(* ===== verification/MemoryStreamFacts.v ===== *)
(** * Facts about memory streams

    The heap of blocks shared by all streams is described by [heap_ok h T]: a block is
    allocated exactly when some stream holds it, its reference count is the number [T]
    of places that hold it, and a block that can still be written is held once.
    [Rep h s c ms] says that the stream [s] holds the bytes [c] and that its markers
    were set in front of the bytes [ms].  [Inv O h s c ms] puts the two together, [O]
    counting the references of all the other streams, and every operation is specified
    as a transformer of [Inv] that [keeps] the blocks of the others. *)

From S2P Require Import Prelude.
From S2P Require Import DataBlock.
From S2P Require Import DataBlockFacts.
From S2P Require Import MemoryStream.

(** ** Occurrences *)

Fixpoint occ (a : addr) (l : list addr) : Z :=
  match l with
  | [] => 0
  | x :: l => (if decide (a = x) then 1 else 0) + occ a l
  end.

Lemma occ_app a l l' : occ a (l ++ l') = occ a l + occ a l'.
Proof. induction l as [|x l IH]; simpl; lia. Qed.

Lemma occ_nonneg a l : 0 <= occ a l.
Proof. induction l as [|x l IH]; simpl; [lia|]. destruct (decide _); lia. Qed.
...
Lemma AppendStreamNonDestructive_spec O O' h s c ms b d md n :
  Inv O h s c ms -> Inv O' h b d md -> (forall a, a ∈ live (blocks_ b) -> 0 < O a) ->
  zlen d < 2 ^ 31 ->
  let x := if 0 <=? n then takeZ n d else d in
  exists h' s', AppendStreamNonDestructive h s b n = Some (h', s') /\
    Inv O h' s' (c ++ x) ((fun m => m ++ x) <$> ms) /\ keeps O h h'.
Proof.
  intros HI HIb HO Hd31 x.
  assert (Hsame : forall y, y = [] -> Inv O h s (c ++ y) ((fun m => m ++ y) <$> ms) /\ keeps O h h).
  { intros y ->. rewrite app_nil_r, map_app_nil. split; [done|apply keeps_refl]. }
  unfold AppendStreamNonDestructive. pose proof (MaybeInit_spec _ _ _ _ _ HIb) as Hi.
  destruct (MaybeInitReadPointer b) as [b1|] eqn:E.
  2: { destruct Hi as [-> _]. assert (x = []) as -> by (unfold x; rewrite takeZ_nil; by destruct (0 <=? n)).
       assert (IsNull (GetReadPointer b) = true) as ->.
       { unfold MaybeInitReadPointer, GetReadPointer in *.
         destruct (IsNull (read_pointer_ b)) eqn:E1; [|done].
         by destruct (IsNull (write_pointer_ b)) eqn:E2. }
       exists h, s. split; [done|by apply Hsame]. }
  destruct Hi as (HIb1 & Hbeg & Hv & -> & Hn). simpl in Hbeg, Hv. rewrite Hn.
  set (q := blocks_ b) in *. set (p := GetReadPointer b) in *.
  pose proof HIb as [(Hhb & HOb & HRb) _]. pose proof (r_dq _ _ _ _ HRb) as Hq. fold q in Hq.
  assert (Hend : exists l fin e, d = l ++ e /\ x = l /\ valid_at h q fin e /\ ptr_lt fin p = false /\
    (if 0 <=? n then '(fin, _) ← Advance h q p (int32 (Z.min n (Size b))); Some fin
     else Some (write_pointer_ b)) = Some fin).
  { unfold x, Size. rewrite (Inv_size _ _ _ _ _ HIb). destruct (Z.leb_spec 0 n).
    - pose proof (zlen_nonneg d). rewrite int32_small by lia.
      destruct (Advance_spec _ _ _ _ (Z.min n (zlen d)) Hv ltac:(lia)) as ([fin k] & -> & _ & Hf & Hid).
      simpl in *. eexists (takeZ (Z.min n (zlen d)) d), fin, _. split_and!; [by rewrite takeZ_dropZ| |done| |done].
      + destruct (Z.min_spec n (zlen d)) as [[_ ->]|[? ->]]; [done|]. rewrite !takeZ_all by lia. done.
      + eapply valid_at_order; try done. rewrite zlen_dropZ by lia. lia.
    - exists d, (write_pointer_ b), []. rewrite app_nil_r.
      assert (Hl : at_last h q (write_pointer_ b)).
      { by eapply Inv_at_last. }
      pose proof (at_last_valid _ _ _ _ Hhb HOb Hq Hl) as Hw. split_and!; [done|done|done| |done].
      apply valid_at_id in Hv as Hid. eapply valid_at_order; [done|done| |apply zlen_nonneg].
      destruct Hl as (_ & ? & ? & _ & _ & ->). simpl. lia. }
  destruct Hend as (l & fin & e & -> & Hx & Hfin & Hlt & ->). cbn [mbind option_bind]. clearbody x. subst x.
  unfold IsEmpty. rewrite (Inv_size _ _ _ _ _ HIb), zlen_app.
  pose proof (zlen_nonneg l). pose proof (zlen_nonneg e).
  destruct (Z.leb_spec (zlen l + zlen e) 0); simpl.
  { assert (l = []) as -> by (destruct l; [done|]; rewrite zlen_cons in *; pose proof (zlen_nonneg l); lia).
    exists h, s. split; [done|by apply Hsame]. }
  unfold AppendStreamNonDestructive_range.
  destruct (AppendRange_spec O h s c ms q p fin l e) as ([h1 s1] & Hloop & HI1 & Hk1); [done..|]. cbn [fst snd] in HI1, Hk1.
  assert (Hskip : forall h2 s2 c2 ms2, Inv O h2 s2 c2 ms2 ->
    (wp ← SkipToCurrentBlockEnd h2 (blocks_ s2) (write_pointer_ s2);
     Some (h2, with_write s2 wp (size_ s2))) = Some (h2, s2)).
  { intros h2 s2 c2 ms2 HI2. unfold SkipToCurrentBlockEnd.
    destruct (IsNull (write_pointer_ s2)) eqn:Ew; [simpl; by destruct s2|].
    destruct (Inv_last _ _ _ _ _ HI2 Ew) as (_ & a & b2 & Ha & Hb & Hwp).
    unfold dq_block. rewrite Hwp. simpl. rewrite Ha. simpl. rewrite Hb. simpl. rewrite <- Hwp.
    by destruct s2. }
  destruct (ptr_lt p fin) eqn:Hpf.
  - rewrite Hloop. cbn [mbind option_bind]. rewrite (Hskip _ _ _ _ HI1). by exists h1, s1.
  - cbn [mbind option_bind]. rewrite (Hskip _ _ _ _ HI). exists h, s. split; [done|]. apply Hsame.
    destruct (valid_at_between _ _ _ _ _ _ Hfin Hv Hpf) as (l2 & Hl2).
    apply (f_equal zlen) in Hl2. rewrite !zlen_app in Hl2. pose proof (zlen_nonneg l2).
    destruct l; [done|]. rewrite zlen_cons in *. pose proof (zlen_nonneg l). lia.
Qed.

» **Instructions for the task**:
Starting with the line above that holds "(* ===== verification/MemoryStreamFacts.v" and stopping with the line that holds "were set in", reproduce each line exactly, omitting all other lines.

» **Exercise response**:
(* ===== verification/MemoryStreamFacts.v ===== *)
(** * Facts about memory streams

    The heap of blocks shared by all streams is described by [heap_ok h T]: a block is
    allocated exactly when some stream holds it, its reference count is the number [T]
    of places that hold it, and a block that can still be written is held once.
    [Rep h s c ms] says that the stream [s] holds the bytes [c] and that its markers
    were set in front of the bytes [ms].  [Inv O h s c ms] puts the two together, [O]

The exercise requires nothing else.